Rayl drove to the Capitol from her home in Versailles to tell a Missouri Senate panel how legalizing medical marijuana could help treat her son’s seizures, saying other treatment options haven’t worked.
The Senate committee is considering legislation to legalize marijuana use by patients diagnosed by a physician with a debilitating medical condition. Rayl said Zayden, 4, has a condition that causes serve epilepsy and that he frequently stop breathing during seizures.
“I can’t fix his boo-boo, but I will never stop trying,” she said.
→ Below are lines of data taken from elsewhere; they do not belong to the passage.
(** * Leaf-disease detection pipeline: a shallow embedding of
    [src/utils.py] and [src/main_flow.py].

    The two data transforms of [utils.py] and the five Metaflow steps of
    [main_flow.py] are written as programs of one state-and-exception
    monad over the interpreter state the Python code can reach: the
    process environment, the module global [class_mapping], the local
    files, the S3 bucket, the SageMaker endpoints, the W&B log, the flow
    object's attributes ([self.x]) and the transition [self.next] records.

    The engines the repository calls but does not contain (TensorFlow,
    KerasCV, W&B, SageMaker) are a record of functions, [libs]; every
    statement below holds for all of them.

    The state holds what the flow's own statements name: the files they
    open, the S3 objects they get and put, the endpoint they create and
    delete, the table they log.  What the engines keep for themselves is
    outside it: the checkpoint, [models/] and saved-model directories
    Keras writes while training, and the [wandb/] run directory and the
    [WANDB_SERVICE] variable of [wandb.init].  Console output ([print])
    and the placement decorators ([@batch], [@pip], [@environment]) are
    not modelled either: the steps share one file system here, while
    [@batch] gives [augment_data_train_model] a container of its own.
    The theorems on a step's files and environment are therefore about
    what that step itself reads and writes, within the step. *)

From Stdlib Require Import ZArith String Ascii List Lia DecimalString.
From Stdlib Require Import Floats.SpecFloat.
From stdpp Require Import gmap strings list fin_maps.

Local Open Scope string_scope.
Local Open Scope Z_scope.
Set Warnings "-register-all".

(** ** Python exceptions and results *)

Inductive exn : Type :=
| IndexError
| KeyError
| ValueError
| OverflowError
| TypeError
| AttributeError
| AssertionError
| StopIteration
| LibraryError (what : string).

Inductive result (A : Type) : Type :=
| Ok (a : A)
| Raise (e : exn).
Arguments Ok {A} a.
Arguments Raise {A} e.

(** ** Python numbers

    A coordinate, class id or confidence is a Python [int] or a float
    (a Python [float], or a NumPy [float32] scalar, whose values are
    binary64 values too).  Floats are IEEE-754 values as [spec_float]. *)

Inductive num : Type :=
| NInt (z : Z)
| NFloat (f : spec_float).

Definition prec64 : Z := 53.
Definition emax64 : Z := 1024.
Definition prec32 : Z := 24.
Definition emax32 : Z := 128.

(** [m * 2^e] truncated toward zero, for a positive mantissa. *)
Definition trunc_pos (m : positive) (e : Z) : Z := Z.shiftl (Zpos m) e.

(** [int(x)]: truncation toward zero; [ValueError] on NaN and
    [OverflowError] on an infinity. *)
Definition py_int (x : num) : result Z :=
  match x with
  | NInt z => Ok z
  | NFloat (S754_zero _) => Ok 0
  | NFloat (S754_finite s m e) => Ok (cond_Zopp s (trunc_pos m e))
  | NFloat S754_nan => Raise ValueError
  | NFloat (S754_infinity _) => Raise OverflowError
  end.

(** [float(x)]: the identity on a float; an [int] is rounded to the
    nearest binary64, [OverflowError] when that is out of range. *)
Definition py_float (x : num) : result spec_float :=
  match x with
  | NFloat f => Ok f
  | NInt z =>
      match binary_normalize prec64 emax64 z 0 false with
      | S754_infinity _ => Raise OverflowError
      | f => Ok f
      end
  end.

Definition float_of_Z (z : Z) : spec_float :=
  binary_normalize prec64 emax64 z 0 false.

(** [100 * x] for a float [x]: the int 100 becomes 100.0, then one
    binary64 multiplication. *)
Definition mul100 (x : spec_float) : spec_float :=
  SFmul prec64 emax64 (float_of_Z 100) x.

(** [m * 2^e] rounded to the nearest integer, ties to even. *)
Definition round_pos (m : positive) (e : Z) : Z :=
  if 0 <=? e then Z.shiftl (Zpos m) e
  else
    let d := Z.shiftl 1 (- e) in
    let q := Zpos m / d in
    let r := Zpos m mod d in
    match 2 * r ?= d with
    | Lt => q
    | Gt => q + 1
    | Eq => if Z.even q then q else q + 1
    end.

(** [round(x)] with one argument: an [int], half to even. *)
Definition py_round (x : spec_float) : result Z :=
  match x with
  | S754_zero _ => Ok 0
  | S754_finite s m e => Ok (cond_Zopp s (round_pos m e))
  | S754_nan => Raise ValueError
  | S754_infinity _ => Raise OverflowError
  end.

Definition is_finite (x : spec_float) : bool :=
  match x with
  | S754_zero _ | S754_finite _ _ _ => true
  | _ => false
  end.

(** [str(n)] of an [int]. *)
Definition str_of_Z (z : Z) : string := NilZero.string_of_int (Z.to_int z).

(** [l[i]] for [i >= 0]. *)
Definition index {A} (l : list A) (i : nat) : result A :=
  match l !! i with
  | Some a => Ok a
  | None => Raise IndexError
  end.

(** ** [utils.class_mapping] *)

Definition class_mapping_items : list (Z * string) :=
  [ (1, "Apple Scab Leaf"); (2, "Apple leaf"); (3, "Apple rust leaf");
    (4, "Bell_pepper leaf"); (5, "Bell_pepper leaf spot");
    (6, "Blueberry leaf"); (7, "Cherry leaf"); (8, "Corn Gray leaf spot");
    (9, "Corn leaf blight"); (10, "Corn rust leaf"); (11, "Peach leaf");
    (12, "Potato leaf"); (13, "Potato leaf early blight");
    (14, "Potato leaf late blight"); (15, "Raspberry leaf");
    (16, "Soyabean leaf"); (17, "Soybean leaf");
    (18, "Squash Powdery mildew leaf"); (19, "Strawberry leaf");
    (20, "Tomato Early blight leaf"); (21, "Tomato Septoria leaf spot");
    (22, "Tomato leaf"); (23, "Tomato leaf bacterial spot");
    (24, "Tomato leaf late blight"); (25, "Tomato leaf mosaic virus");
    (26, "Tomato leaf yellow virus"); (27, "Tomato mold leaf");
    (28, "Tomato two spotted spider mites leaf"); (29, "grape leaf");
    (30, "grape leaf black rot") ].

Definition class_mapping : gmap Z string := list_to_map class_mapping_items.

(** ** Dynamic Python values

    What a flow attribute, a W&B config, a model's output or a JSON
    response holds. A dict with string keys is an association list. *)

Inductive pyval : Type :=
| PNone
| PBool (b : bool)
| PInt (z : Z)
| PFloat (f : spec_float)
| PStr (s : string)
| PList (l : list pyval)
| PDict (d : list (string * pyval)).

Fixpoint assoc {A} (k : string) (d : list (string * A)) : option A :=
  match d with
  | [] => None
  | (k', v) :: d' => if String.eqb k k' then Some v else assoc k d'
  end.

(** [d[k] = v] on a dict: the key keeps its place, a new key goes last. *)
Fixpoint assoc_set {A} (k : string) (v : A) (d : list (string * A))
  : list (string * A) :=
  match d with
  | [] => [(k, v)]
  | (k', v') :: d' =>
      if String.eqb k k' then (k, v) :: d' else (k', v') :: assoc_set k v d'
  end.

(** [v[k]] for a string key. *)
Definition getitem (v : pyval) (k : string) : result pyval :=
  match v with
  | PDict d => match assoc k d with Some x => Ok x | None => Raise KeyError end
  | _ => Raise TypeError
  end.

(** [v[i]] for an index [i >= 0]. *)
Definition getidx (v : pyval) (i : nat) : result pyval :=
  match v with
  | PList l => index l i
  | _ => Raise TypeError
  end.

(** [v[k] = x] for a string key: the dict with the entry set. *)
Definition setitem (v : pyval) (k : string) (x : pyval) : result pyval :=
  match v with
  | PDict d => Ok (PDict (assoc_set k x d))
  | _ => Raise TypeError
  end.

(** Truth value of an object in an [if]. *)
Definition truthy (v : pyval) : bool :=
  match v with
  | PNone => false
  | PBool b => b
  | PInt z => negb (z =? 0)
  | PFloat (S754_zero _) => false
  | PFloat _ => true
  | PStr s => negb (String.eqb s "")
  | PList l => match l with [] => false | _ => true end
  | PDict d => match d with [] => false | _ => true end
  end.

Definition as_num (v : pyval) : result num :=
  match v with
  | PInt z => Ok (NInt z)
  | PFloat f => Ok (NFloat f)
  | _ => Raise TypeError
  end.

(** ** The flow's stages and the interpreter state *)

Inductive stage : Type :=
| S_start
| S_augment_data_train_model
| S_evaluate_model
| S_deploy
| S_end.

#[global] Instance stage_eq_dec : EqDecision stage.
Proof. solve_decision. Defined.

(** WandB's bounding-box dictionaries: the keys are fixed, so a dict is
    a record of its values. *)
Record position : Type := {
  minX : Z;
  maxX : Z;
  minY : Z;
  maxY : Z
}.

Record box_data : Type := {
  box_position : position;
  class_id : Z;
  box_caption : string;
  domain : string
}.

(** A row of the W&B table of [evaluate_model]: the boxes of the ground
    truth image, and of the predicted image ([None]: an image logged
    without boxes). *)
Record table_row : Type := {
  ground_truth : list box_data;
  predictions : option (list box_data)
}.

Record state : Type := {
  environ : gmap string string;        (* os.environ *)
  utils_class_mapping : gmap Z string; (* the global of utils.py *)
  files : gmap string string;          (* local files, by path *)
  s3 : gmap string string;             (* S3 objects, by url *)
  endpoints : gmap string string;      (* live endpoints: name to model data *)
  now_ms : Z;                          (* int(round(time.time() * 1000)) *)
  wandb_log : list (string * list table_row);
  self : gmap string pyval;            (* the flow object's attributes *)
  transition : option stage            (* what self.next recorded *)
}.

Definition set_files (f : gmap string string → gmap string string) (σ : state) : state :=
  {| environ := environ σ; utils_class_mapping := utils_class_mapping σ;
     files := f (files σ); s3 := s3 σ; endpoints := endpoints σ;
     now_ms := now_ms σ; wandb_log := wandb_log σ; self := self σ;
     transition := transition σ |}.

Definition set_s3 (f : gmap string string → gmap string string) (σ : state) : state :=
  {| environ := environ σ; utils_class_mapping := utils_class_mapping σ;
     files := files σ; s3 := f (s3 σ); endpoints := endpoints σ;
     now_ms := now_ms σ; wandb_log := wandb_log σ; self := self σ;
     transition := transition σ |}.

Definition set_endpoints (f : gmap string string → gmap string string) (σ : state) : state :=
  {| environ := environ σ; utils_class_mapping := utils_class_mapping σ;
     files := files σ; s3 := s3 σ; endpoints := f (endpoints σ);
     now_ms := now_ms σ; wandb_log := wandb_log σ; self := self σ;
     transition := transition σ |}.

Definition set_wandb_log (f : list (string * list table_row) → list (string * list table_row))
  (σ : state) : state :=
  {| environ := environ σ; utils_class_mapping := utils_class_mapping σ;
     files := files σ; s3 := s3 σ; endpoints := endpoints σ;
     now_ms := now_ms σ; wandb_log := f (wandb_log σ); self := self σ;
     transition := transition σ |}.

Definition set_self (f : gmap string pyval → gmap string pyval) (σ : state) : state :=
  {| environ := environ σ; utils_class_mapping := utils_class_mapping σ;
     files := files σ; s3 := s3 σ; endpoints := endpoints σ;
     now_ms := now_ms σ; wandb_log := wandb_log σ; self := f (self σ);
     transition := transition σ |}.

Definition set_transition (t : option stage) (σ : state) : state :=
  {| environ := environ σ; utils_class_mapping := utils_class_mapping σ;
     files := files σ; s3 := s3 σ; endpoints := endpoints σ;
     now_ms := now_ms σ; wandb_log := wandb_log σ; self := self σ;
     transition := t |}.

(** ** The monad: state, and exceptions that keep the state reached *)

Definition M (A : Type) : Type := state → result A * state.

Definition ret {A} (a : A) : M A := fun σ => (Ok a, σ).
Rayl said Zayden’s seizures could be controlled from using oil extracted from marijuana plants, saying it also would be a cheaper treatment than his current medicine. She added that medical marijuana would save Missouri money because Zayden’s costly treatments are paid through the Medicaid program.
The Senate General Laws Committee did not vote on the medical marijuana proposal and offered no timetable for future action. The bill contains a referendum clause that would place the legislation on the November ballot, instead of heading to the governor’s desk.
If approved by voters, the legislation would levy an 8 percent tax on such marijuana’s purchase price.
The bill would also regulate who, where and how medical marijuana could be dispensed and used. Medical marijuana centers would need to be licensed with the Department of Health and Senior Services. Under the bill, the drug could only be transported in the trunk of a car and couldn’t be used near schools or some other public places.
The Missouri Association of Osteopathic Physicians and Surgeons testified in opposition to the measure, citing concerns that medical marijuana has not gone through enough clinical trials to give physicians guidance on how to properly use it.
Some committee members also raised questions about the effects of secondhand smoke and the potential for abuse. But one of those speaking in support of the legislation said that shouldn’t preclude lawmakers from moving forward.
“You are going to have people imagining back pain to get marijuana,” said Nikki Furrer, whose brother Joey also has frequent seizures. “But my brother shouldn’t pay the price for their misuse.”
With less than seven weeks to go in the annual legislative session it is unlikely the bill could pass through both chambers in time for Missouri to join 20 other states in allowing medical marijuana.
But the bill’s sponsor said Missouri should learn from the examples of other states to try to remove a stigma surrounding marijuana.
“People are seeing that society hasn’t fallen apart because folks are allowed to use medicine in the privacy of their home,” said Sen. Jason Holsman, D-Kansas City.